GENERATION Z: RESILIENCE, ACTIVISM AND HOPE
In the alphabet of generations, they are the last. We are talking about the young people born between 1997 and 2012, who make up the so-called Generation Z. They come after Generation X, those born between the 1960s and 1970s, and Generation Y, the 1980s and 1990s also known as Millennials.
Generation Z is the generation of young people who experienced September 11, 2001, either directly or indirectly, and who were initially called the Homeland Generation, precisely because it was thought that having grown up in a climate of terror, they might be the least likely to discover the world, to travel. And instead, they have proven to be the most resilient generation compared to their predecessors, better disposed to change, the most sensitive with respect to ethical and climate issues, even if in some respects, they turn out to be the most fragile.
‘I mobile first’: activism and participation beyond censorship
United by being ‘mobile first,’ 2.0, born and raised in a hyper-connected world, a great many Gen Z youths got cell phones around the age of 10, and since then they have never stopped using them to communicate, have fun, play, read, study, train, work, and even protest. Yes, because studies confirm it, Gen Zs want to value life, defend human rights, promote inclusion, and inhabit a more humane world. But does this common sentiment apply only to young people in Western countries? Certainly not. Across all Continents, accomplice also to globalization, Generation Z is making its participation felt in cultural demonstrations even of open protest, organized especially online, in those countries where censorship is still in force, as in Iran and China, for example.
Generation Z in Iran
Let us look at the case of Generation Z in Iran, where there is a shared activism via social media, polarized on emerging themes and issues through hastags created ad hoc to capture attention and interest. Thanks to the pervasiveness of the network, Generation Z manages to circumvent even the gags imposed by autocrat regimes. We all remember the worldwide mobilization for Mahsa Amini’s death on September 16, 2022, when the 22-year-old Muslim woman of Kurdish origin was arrested because she did not wear her headscarf properly. Three days later she died in the hospital. Despite censorship, thanks to Iran’s Gen Z youth, who mobilized starting from the web, everyone could see what was happening in Iran and the whole world mobilized, along with millions of Iranian girls and young women who put their lives on the line to protest the regime and the absurd death of a young woman over religious formalisms. The regime tried to suppress the protest first by restricting and then by preventing access to the Internet altogether, but by then the reasons for the protest had gone around the world, and everyone knew. In fact, social media was the weapon used to defend rights and denounce abuses, to awaken consciences, to nurture courage.

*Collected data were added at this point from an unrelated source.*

(* ===== verification/Metrics.v ===== *)
(** * Label metrics

    server/routing/metrics.go: the count of local records per label, a map kept
    as JSON under the datastore key [/metrics]. *)

From S2P Require Import Prelude GoStrings Interfaces.

Open Scope string_scope.
Open Scope list_scope.

(** [Total] is a uint64: its arithmetic wraps at 2^64. *)
Definition uint64_max : Z := 2 ^ 64.
Definition u64 (z : Z) : Z := (z mod uint64_max)%Z.

Record LabelMetric := { Name : string; Total : Z }.

Record Metrics := { Data : gmap string LabelMetric }.

#[export] Instance LabelMetric_eq_dec : EqDecision LabelMetric.
Proof. solve_decision. Defined.

#[export] Instance LabelMetric_countable : Countable LabelMetric.
Proof.
  refine (inj_countable' (fun m => (Name m, Total m))
    (fun p => {| Name := p.1; Total := p.2 |}) _). by intros [].
Defined.

#[export] Instance Metrics_eq_dec : EqDecision Metrics.
Proof. solve_decision. Defined.

#[export] Instance Metrics_countable : Countable Metrics.
Proof. refine (inj_countable' Data Build_Metrics _). by intros []. Defined.

(** [m.Data[label].Total], the zero value when the label is missing. *)
Definition total_of (m : Metrics) (label : string) : Z :=
  match Data m !! label with Some x => Total x | None => 0%Z end.

Definition set_metric (label : string) (total : Z) (m : Metrics) : Metrics :=
  {| Data := <[label := {| Name := label; Total := total |}]> (Data m) |}.

Definition increment (label : string) (m : Metrics) : Metrics :=
  let m := match Data m !! label with
           | Some _ => m
           | None => set_metric label 0 m
           end in
  set_metric label (u64 (total_of m label + 1)) m.

Definition decrement (label : string) (m : Metrics) : Metrics :=
  match Data m !! label with
  | None => m
  | Some _ =>
      let currentTotal := total_of m label in
      let m := if decide (currentTotal > 0)%Z
               then set_metric label (u64 (currentTotal - 1)) m else m in
      if decide (total_of m label = 0%Z) then {| Data := delete label (Data m) |} else m
  end.

Section store.
Context {D : Type} `{Datastore D} `{JsonCodec Metrics}.

Definition metrics_key : string := ds_NewKey "/metrics".

Definition update (m : Metrics) : M D (result unit) :=
  match json_Marshal m with
  | Err e => ret (Err (Wrap "failed to marshal metrics data: " e))
  | Ok data =>
      try_bind (ds_Put metrics_key data)
        (fun e => ret (Err (Wrap "failed to update metrics data: " e)))
        (fun _ => ret (Ok tt))
  end.

Definition loadMetrics (d : D) : result Metrics :=
  match ds_Get d metrics_key with
  | Err e =>
      if errors_Is e "datastore: key not found" then Ok {| Data := ∅ |}
      else Err (Wrap "failed to update metrics data: " e)
  | Ok data =>
      match json_Unmarshal data with
      | Err e => Err (Wrap "failed to unmarshal metrics data: " e)
      | Ok m => Ok m
      end
  end.

End store.

(** ** Metrics as counts

    In a well-formed metrics map every entry is named by its key and counts at
    least one record, so the map is determined by its totals. *)

Definition metrics_wf (m : Metrics) : Prop :=
  forall l x, Data m !! l = Some x -> Name x = l /\ (0 < Total x < uint64_max)%Z.

Lemma metrics_ext m m' :
  metrics_wf m -> metrics_wf m' -> (forall l, total_of m l = total_of m' l) -> m = m'.
Proof.
  destruct m as [d], m' as [d']. intros Hm Hm' Heq. f_equal. apply map_eq. intros l.
  specialize (Heq l). unfold total_of in Heq. simpl in *.
  destruct (d !! l) as [[n t]|] eqn:Hl, (d' !! l) as [[n' t']|] eqn:Hl'; try done.
  all: try (destruct (Hm _ _ Hl)); try (destruct (Hm' _ _ Hl')); simpl in *; subst; try lia; done.
Qed.

Lemma total_set_metric l t m l' :
  total_of (set_metric l t m) l' = if decide (l = l') then t else total_of m l'.
Proof. unfold total_of. simpl. rewrite lookup_insert. by case_decide. Qed.

Lemma total_range m l : metrics_wf m -> (0 <= total_of m l < uint64_max)%Z.
Proof.
  intros Hm. unfold total_of. destruct (Data m !! l) as [x|] eqn:Hl.
  - destruct (Hm _ _ Hl). lia.
  - unfold uint64_max. lia.
Qed.

Lemma set_metric_wf l t m :
  metrics_wf m -> (0 < t < uint64_max)%Z -> metrics_wf (set_metric l t m).
Proof.
  intros Hm Ht l' x. simpl. rewrite lookup_insert. case_decide; [|apply Hm].
  intros [= <-]. subst. done.
Qed.

Lemma increment_set l m : increment l m = set_metric l (u64 (total_of m l + 1)) m.
Proof.
  unfold increment. destruct (Data m !! l) eqn:Hl; [done|].
  rewrite total_set_metric, decide_True by done. unfold total_of. rewrite Hl.
  unfold set_metric. simpl. by rewrite insert_insert_eq.
Qed.

Lemma increment_total l m l' :
  (total_of m l + 1 < uint64_max)%Z -> (0 <= total_of m l)%Z ->
  total_of (increment l m) l' = (total_of m l' + if decide (l = l') then 1 else 0)%Z.
Proof.
  intros. rewrite increment_set, total_set_metric. case_decide; [|lia].
  subst. unfold u64. rewrite Z.mod_small; lia.
Qed.

Lemma increment_wf l m :
  metrics_wf m -> (total_of m l + 1 < uint64_max)%Z -> metrics_wf (increment l m).
Proof.
  intros Hm Hlt. rewrite increment_set. apply set_metric_wf; [done|].
  pose proof (total_range m l Hm). unfold u64. rewrite Z.mod_small; lia.
Qed.

Lemma decrement_set l m x :
  metrics_wf m -> Data m !! l = Some x ->
  total_of m l = Total x /\
  decrement l m = if decide (Total x = 1%Z) then {| Data := delete l (Data m) |}
                  else set_metric l (Total x - 1) m.
Proof.
  intros Hm Hl. destruct (Hm _ _ Hl) as [_ Hx].
  assert (Hxt : total_of m l = Total x) by (unfold total_of; by rewrite Hl).
  split; [done|]. unfold decrement. rewrite Hl, Hxt.
  rewrite (decide_True (P := (Total x > 0)%Z)) by lia.
  unfold u64. rewrite Z.mod_small by lia.
  rewrite total_set_metric, (decide_True (P := l = l)) by done.
  repeat case_decide; try lia; [|done].
  unfold set_metric. simpl. by rewrite delete_insert_eq.
Qed.

Lemma decrement_total l m l' :
  metrics_wf m ->
  total_of (decrement l m) l' =
  Z.max 0 (total_of m l' - if decide (l = l') then 1 else 0).
Proof.
  intros Hm. pose proof (total_range m l' Hm) as Hr'.
  destruct (Data m !! l) as [x|] eqn:Hl.
  - destruct (decrement_set _ _ _ Hm Hl) as [Hxt ->].
    destruct (decide (Total x = 1%Z)).
    + unfold total_of at 1. simpl. rewrite lookup_delete.
      destruct (decide (l = l')); simpl; [subst; lia|]. fold (total_of m l'). lia.
    + destruct (Hm _ _ Hl). rewrite total_set_metric. destruct (decide (l = l')); [subst|]; lia.
  - unfold decrement. rewrite Hl. case_decide; [|lia].
    subst. unfold total_of. rewrite Hl. lia.
Qed.

Lemma decrement_wf l m : metrics_wf m -> metrics_wf (decrement l m).
Proof.
  intros Hm. destruct (Data m !! l) as [x|] eqn:Hl; [|unfold decrement; by rewrite Hl].
  destruct (Hm _ _ Hl) as [_ Hx]. destruct (decrement_set _ _ _ Hm Hl) as [_ ->].
  case_decide as Hz.
  - intros l' y. simpl. intros [_ Hy]%lookup_delete_Some. by apply Hm.
  - apply set_metric_wf; [done|lia].
Qed.

(** ** Occurrences of a label in a list *)

Definition occ (l : string) (ls : list string) : Z := Z.of_nat (length (filter (fun x => x = l) ls)).

Lemma occ_nil l : occ l [] = 0%Z.
Proof. done. Qed.

Lemma occ_cons l x ls : occ l (x :: ls) = ((if decide (x = l) then 1 else 0) + occ l ls)%Z.
Proof. unfold occ. rewrite filter_cons. case_decide; simpl; lia. Qed.

Lemma occ_nonneg l ls : (0 <= occ l ls)%Z.
Proof. unfold occ. lia. Qed.

Lemma occ_pos l ls : l ∈ ls <-> (0 < occ l ls)%Z.
Proof.
  induction ls as [|x ls IH]; [rewrite occ_nil; split; [intros H; by apply elem_of_nil in H | lia]|].
  rewrite occ_cons, elem_of_cons, IH. pose proof (occ_nonneg l ls).
  case_decide; naive_solver lia.
Qed.

Lemma occ_le_length l ls : (occ l ls <= Z.of_nat (length ls))%Z.
Proof. unfold occ. pose proof (length_filter (fun x => x = l) ls). lia. Qed.

(** Incrementing once per list element adds the occurrences. *)
Lemma increments_total ls m :
  metrics_wf m -> (forall l, (total_of m l + occ l ls < uint64_max)%Z) ->
  metrics_wf (foldl (fun m l => increment l m) m ls) /\
  forall l, total_of (foldl (fun m l => increment l m) m ls) l = (total_of m l + occ l ls)%Z.
Proof.
  revert m. induction ls as [|x ls IH]; intros m Hm Hb; simpl.
  { split; [done|]. intros l. rewrite occ_nil. lia. }
  pose proof (total_range m x Hm).
  assert (total_of m x + 1 < uint64_max)%Z.
  { specialize (Hb x). rewrite occ_cons, decide_True in Hb by done. pose proof (occ_nonneg x ls). lia. }
  destruct (IH (increment x m)) as [Hwf Ht]; [by apply increment_wf| |].
  - intros l. rewrite increment_total by lia. specialize (Hb l). rewrite occ_cons in Hb. lia.
  - split; [done|]. intros l. rewrite Ht, increment_total by lia. rewrite occ_cons. lia.
Qed.

(** Decrementing once per list element subtracts them, stopping at zero. *)
Lemma decrements_total ls m :
  metrics_wf m ->
  metrics_wf (foldl (fun m l => decrement l m) m ls) /\
  forall l, total_of (foldl (fun m l => decrement l m) m ls) l
            = Z.max 0 (total_of m l - occ l ls).
Proof.
  revert m. induction ls as [|x ls IH]; intros m Hm; simpl.
  { split; [done|]. intros l. rewrite occ_nil. pose proof (total_range m l Hm). lia. }
  destruct (IH (decrement x m)) as [Hwf Ht]; [by apply decrement_wf|].
  split; [done|]. intros l. rewrite Ht, decrement_total by done.
  rewrite occ_cons. pose proof (occ_nonneg l ls). case_decide; lia.
Qed.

Generation Z in China: young people rebel against inhumane labor
China’s youth are, through the web, making known to the world the difficulties they experience on a daily basis; it is precisely the power of sharing that is nurturing the ground on which activism and civic sense made up of protests and proposals is maturing. Recent research from the University of Oxford has shown the tangping phenomenon, which literally means ‘lying down,’ now viral in the People’s Republic of China, is a movement that originated in 2021 following a post on Weibo, China’s most popular social networking site, and describes the general feeling of discouragement and disillusionment with contemporary Chinese society and the world of work. “Such feelings prompted the author of the post and, along with him, many other young Chinese people to ‘take a step back’ from society, resigning themselves in the face of a hyper-competitive socioeconomic environment and enjoying life.” It’s a form of protest born via social media that shows the cultural turnaround that is taking place in China where young people are rebelling against the pressure charge due to excessive competition aimed at production.
Gen Z: family and friends the real priorities
The Internet enables young people oppressed by dictatorships to rebel against censorship in their countries and to demand loudly that their civil and human rights be respected. In recent years, this phenomenon has been particularly evident – as we have seen – to both Iranian youth and their Chinese peers, many of whom have shown and continue to show dissent from, for example, the regime’s labor policies when they mean grueling work hours, exploitation and denial of workers’ rights.
But the fact of the matter is that for Generation Z – and in particular part of it from China and Iran –it is as if, thanks to the Internet, they have had an awakening of consciousness that was not possible for their parents and grandparents.
This realization is also confirmed by a recent Deloitte research “Deloitte Global GenZ and Millennial Survey 2023.” Deloitte is considered one of the Big Four accounting firms in the world. According to this study, conducted on a sample of more than 22 thousand people in 44 countries around the world, there are few differences among the world’s zoomers. The research confirms that extra-work life has an increasing importance for young people. Friends and family continue to be, even for Generation Z, what ‘gives the most sense of identity’ to the person ranking among the absolute priorities, with 64 percent, then before work (49 percent) and all other possible activities.